*What you need to do:*
In the entries that follow, find the line containing "assert (Ef' : f' = k_freelist s)."; from there, copy every line exactly through the line containing "destruct free; [by".

*Listed entries:*
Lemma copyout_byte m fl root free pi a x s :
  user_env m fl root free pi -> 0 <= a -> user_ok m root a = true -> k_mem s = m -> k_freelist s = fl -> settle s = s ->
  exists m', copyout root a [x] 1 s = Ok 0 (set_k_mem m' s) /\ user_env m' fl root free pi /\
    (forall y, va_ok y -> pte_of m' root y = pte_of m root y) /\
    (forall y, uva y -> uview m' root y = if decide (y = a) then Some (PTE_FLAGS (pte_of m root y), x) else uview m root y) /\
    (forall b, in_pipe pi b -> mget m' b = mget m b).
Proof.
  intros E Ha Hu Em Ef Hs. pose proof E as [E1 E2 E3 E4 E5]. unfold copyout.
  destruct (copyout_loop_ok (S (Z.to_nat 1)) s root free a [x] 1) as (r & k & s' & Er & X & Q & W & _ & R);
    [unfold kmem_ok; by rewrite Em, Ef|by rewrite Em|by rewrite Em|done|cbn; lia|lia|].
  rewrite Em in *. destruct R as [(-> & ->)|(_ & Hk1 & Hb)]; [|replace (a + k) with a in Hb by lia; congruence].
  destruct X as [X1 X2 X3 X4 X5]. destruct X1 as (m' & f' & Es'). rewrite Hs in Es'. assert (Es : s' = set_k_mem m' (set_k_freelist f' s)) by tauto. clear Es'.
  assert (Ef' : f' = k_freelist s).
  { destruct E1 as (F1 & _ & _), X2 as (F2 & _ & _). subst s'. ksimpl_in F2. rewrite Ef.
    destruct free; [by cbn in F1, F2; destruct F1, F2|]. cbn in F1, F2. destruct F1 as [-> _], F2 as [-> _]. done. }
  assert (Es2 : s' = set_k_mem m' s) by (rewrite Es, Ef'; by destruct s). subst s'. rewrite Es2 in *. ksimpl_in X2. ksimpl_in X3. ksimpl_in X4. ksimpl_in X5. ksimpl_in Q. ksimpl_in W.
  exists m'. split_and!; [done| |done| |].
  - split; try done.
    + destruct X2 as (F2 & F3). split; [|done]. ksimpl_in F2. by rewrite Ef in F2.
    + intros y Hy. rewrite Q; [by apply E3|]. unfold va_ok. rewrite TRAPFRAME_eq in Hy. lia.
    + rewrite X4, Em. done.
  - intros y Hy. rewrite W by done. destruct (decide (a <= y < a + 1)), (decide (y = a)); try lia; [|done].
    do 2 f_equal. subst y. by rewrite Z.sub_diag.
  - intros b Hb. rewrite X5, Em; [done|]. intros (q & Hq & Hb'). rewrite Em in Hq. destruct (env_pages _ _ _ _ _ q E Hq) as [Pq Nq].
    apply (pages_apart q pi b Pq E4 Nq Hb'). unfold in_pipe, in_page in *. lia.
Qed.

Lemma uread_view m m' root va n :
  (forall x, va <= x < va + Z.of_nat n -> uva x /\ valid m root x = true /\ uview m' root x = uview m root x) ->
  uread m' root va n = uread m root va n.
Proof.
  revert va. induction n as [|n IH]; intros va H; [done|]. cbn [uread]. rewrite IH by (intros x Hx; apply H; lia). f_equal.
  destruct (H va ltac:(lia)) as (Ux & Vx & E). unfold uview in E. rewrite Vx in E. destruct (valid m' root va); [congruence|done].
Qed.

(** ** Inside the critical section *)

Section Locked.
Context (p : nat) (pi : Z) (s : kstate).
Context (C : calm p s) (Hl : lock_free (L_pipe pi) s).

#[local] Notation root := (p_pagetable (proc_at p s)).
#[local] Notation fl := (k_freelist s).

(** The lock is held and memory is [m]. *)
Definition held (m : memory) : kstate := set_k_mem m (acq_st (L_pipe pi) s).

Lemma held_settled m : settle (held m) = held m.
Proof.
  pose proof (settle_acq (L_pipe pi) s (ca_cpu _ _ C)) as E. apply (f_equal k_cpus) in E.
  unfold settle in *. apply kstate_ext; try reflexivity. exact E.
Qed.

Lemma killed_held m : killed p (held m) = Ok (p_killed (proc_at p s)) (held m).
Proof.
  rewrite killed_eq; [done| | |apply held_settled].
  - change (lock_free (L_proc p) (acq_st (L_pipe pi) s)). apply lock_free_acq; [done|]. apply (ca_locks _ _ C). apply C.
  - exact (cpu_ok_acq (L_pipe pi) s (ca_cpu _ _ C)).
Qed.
--
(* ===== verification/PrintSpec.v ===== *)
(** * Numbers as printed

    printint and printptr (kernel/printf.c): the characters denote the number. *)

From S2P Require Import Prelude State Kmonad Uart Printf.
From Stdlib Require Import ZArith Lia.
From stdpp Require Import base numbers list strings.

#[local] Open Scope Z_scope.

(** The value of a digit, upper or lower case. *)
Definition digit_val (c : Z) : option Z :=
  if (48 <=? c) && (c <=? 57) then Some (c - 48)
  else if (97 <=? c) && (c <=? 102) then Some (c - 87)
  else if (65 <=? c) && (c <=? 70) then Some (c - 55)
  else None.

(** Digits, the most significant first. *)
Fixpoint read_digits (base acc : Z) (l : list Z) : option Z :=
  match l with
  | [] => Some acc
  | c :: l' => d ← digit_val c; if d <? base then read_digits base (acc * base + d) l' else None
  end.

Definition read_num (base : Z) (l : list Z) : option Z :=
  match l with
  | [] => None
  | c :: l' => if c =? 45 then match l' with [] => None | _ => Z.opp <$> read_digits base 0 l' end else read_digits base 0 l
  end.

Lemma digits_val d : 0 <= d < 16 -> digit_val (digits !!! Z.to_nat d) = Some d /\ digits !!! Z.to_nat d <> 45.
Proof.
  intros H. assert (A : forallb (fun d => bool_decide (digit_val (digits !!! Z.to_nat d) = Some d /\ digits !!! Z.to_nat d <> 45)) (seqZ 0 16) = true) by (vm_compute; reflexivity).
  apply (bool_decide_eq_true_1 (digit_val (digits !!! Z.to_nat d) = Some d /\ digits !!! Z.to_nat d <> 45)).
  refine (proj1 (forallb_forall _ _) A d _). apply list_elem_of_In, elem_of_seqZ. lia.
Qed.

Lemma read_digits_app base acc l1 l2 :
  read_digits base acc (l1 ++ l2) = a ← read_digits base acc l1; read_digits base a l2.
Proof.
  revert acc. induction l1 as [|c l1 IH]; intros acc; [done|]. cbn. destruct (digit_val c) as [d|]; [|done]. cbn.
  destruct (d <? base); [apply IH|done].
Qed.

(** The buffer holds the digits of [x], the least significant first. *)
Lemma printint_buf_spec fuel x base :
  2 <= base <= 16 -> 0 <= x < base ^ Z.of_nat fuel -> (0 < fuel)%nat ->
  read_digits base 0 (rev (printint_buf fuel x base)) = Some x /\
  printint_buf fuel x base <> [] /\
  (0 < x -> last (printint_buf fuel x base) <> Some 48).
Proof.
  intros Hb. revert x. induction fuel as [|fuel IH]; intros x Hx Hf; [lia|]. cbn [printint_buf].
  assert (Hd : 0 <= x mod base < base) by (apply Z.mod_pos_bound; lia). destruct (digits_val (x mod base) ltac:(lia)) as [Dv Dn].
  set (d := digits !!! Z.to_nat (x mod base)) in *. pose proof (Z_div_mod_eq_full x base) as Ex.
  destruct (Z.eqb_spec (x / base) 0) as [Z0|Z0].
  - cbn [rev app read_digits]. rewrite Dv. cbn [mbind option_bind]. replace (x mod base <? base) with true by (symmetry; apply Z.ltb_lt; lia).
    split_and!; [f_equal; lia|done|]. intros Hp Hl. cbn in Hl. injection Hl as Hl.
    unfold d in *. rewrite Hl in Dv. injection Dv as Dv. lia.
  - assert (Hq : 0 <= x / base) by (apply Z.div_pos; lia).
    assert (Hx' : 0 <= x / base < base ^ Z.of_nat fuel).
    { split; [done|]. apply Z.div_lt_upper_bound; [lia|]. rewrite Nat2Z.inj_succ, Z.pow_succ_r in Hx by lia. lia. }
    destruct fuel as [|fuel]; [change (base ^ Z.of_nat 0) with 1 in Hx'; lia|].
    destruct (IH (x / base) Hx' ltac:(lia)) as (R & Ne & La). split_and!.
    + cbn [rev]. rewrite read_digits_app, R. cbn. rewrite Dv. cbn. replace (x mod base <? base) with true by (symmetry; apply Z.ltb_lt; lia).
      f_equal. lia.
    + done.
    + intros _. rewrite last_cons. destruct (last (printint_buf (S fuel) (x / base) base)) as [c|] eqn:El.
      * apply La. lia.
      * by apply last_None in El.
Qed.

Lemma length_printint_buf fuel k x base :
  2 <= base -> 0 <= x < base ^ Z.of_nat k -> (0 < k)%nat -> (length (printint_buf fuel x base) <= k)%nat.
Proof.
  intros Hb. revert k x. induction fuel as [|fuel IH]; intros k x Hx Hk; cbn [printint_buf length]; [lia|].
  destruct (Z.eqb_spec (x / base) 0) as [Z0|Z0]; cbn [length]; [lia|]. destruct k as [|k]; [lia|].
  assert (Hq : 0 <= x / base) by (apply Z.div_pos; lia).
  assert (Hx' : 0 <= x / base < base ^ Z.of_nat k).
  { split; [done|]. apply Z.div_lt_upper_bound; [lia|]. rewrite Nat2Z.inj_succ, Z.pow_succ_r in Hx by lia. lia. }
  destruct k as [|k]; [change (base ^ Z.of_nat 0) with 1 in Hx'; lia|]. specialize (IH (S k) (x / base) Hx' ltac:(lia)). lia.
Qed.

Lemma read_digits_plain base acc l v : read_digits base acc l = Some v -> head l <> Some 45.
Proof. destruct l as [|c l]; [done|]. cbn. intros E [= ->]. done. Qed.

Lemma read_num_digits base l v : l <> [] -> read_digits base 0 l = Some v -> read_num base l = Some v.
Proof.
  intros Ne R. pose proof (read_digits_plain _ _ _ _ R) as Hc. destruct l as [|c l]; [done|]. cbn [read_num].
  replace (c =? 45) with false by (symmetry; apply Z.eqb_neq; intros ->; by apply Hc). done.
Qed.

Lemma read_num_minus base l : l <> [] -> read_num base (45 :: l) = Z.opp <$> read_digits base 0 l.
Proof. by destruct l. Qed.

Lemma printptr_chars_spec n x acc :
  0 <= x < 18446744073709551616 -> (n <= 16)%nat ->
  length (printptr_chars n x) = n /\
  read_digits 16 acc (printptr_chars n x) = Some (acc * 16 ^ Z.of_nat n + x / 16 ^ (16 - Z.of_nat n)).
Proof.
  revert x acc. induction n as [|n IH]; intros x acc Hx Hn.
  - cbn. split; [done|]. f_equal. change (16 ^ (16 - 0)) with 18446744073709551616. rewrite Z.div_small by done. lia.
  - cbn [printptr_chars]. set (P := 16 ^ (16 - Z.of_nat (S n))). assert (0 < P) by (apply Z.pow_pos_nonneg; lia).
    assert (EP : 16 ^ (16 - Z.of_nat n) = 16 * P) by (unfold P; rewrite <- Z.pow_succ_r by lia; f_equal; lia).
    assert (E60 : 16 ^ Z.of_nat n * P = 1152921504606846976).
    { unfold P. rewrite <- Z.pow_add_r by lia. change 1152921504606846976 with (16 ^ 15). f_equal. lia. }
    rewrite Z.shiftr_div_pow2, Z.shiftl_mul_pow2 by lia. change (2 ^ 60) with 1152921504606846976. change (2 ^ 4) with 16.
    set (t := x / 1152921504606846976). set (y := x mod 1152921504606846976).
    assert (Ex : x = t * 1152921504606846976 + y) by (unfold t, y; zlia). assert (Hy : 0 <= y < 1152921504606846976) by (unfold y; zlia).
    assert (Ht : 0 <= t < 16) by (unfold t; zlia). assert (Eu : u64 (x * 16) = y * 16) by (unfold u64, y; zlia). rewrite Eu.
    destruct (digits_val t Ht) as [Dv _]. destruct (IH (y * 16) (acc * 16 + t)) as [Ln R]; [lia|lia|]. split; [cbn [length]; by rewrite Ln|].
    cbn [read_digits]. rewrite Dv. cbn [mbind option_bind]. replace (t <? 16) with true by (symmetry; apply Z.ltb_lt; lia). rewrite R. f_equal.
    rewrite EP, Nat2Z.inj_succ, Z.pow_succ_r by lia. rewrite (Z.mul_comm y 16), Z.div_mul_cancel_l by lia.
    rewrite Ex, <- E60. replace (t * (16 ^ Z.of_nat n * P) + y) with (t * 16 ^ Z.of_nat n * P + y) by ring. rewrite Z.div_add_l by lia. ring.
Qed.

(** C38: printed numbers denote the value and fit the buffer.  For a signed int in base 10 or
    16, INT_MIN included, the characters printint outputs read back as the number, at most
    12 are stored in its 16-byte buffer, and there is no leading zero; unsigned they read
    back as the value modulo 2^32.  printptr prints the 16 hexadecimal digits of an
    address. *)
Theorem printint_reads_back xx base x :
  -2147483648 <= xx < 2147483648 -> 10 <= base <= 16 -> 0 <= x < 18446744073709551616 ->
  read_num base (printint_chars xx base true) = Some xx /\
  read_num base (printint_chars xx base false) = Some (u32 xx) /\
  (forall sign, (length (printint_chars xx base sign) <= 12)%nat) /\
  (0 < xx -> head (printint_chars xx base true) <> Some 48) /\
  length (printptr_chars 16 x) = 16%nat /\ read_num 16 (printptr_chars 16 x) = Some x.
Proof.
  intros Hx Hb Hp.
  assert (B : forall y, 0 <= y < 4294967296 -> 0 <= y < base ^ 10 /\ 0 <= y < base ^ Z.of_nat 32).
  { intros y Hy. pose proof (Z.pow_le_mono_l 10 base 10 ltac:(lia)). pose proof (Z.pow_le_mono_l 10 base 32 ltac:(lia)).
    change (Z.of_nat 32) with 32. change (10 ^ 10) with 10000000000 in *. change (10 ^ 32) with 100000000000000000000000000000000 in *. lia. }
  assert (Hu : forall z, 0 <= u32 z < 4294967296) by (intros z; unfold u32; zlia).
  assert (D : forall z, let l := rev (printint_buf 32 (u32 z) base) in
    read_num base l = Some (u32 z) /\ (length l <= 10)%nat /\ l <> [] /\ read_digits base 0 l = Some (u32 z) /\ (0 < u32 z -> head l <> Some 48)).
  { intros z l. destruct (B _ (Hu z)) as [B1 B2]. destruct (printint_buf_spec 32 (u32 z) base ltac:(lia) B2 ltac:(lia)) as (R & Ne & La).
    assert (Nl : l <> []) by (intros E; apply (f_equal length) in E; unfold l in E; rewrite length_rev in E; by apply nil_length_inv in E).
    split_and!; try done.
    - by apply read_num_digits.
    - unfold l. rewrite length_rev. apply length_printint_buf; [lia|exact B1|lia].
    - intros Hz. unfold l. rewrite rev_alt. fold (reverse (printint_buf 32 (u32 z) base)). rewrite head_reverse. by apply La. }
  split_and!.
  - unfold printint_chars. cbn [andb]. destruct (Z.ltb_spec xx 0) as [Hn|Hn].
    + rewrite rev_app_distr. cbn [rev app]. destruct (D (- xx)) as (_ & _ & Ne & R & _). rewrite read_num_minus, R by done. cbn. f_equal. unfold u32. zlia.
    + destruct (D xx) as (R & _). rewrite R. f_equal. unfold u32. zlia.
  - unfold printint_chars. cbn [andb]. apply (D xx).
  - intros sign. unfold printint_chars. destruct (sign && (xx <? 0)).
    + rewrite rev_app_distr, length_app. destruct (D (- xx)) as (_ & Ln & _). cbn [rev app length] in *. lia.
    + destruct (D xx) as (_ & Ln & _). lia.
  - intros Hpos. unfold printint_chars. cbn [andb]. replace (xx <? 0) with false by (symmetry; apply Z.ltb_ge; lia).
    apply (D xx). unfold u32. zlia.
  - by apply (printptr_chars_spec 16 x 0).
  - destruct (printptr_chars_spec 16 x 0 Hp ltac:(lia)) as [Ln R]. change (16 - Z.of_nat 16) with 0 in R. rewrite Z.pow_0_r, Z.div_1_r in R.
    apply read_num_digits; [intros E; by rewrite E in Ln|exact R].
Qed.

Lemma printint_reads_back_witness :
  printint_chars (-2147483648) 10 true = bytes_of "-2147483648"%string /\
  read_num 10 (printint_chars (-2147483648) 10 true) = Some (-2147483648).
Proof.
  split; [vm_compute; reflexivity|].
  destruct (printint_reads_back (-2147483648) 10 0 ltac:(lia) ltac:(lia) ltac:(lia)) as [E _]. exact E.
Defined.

*Reply:*
  assert (Ef' : f' = k_freelist s).
  { destruct E1 as (F1 & _ & _), X2 as (F2 & _ & _). subst s'. ksimpl_in F2. rewrite Ef.
    destruct free; [by cbn in F1, F2; destruct F1, F2|]. cbn in F1, F2. destruct F1 as [-> _], F2 as [-> _]. done. }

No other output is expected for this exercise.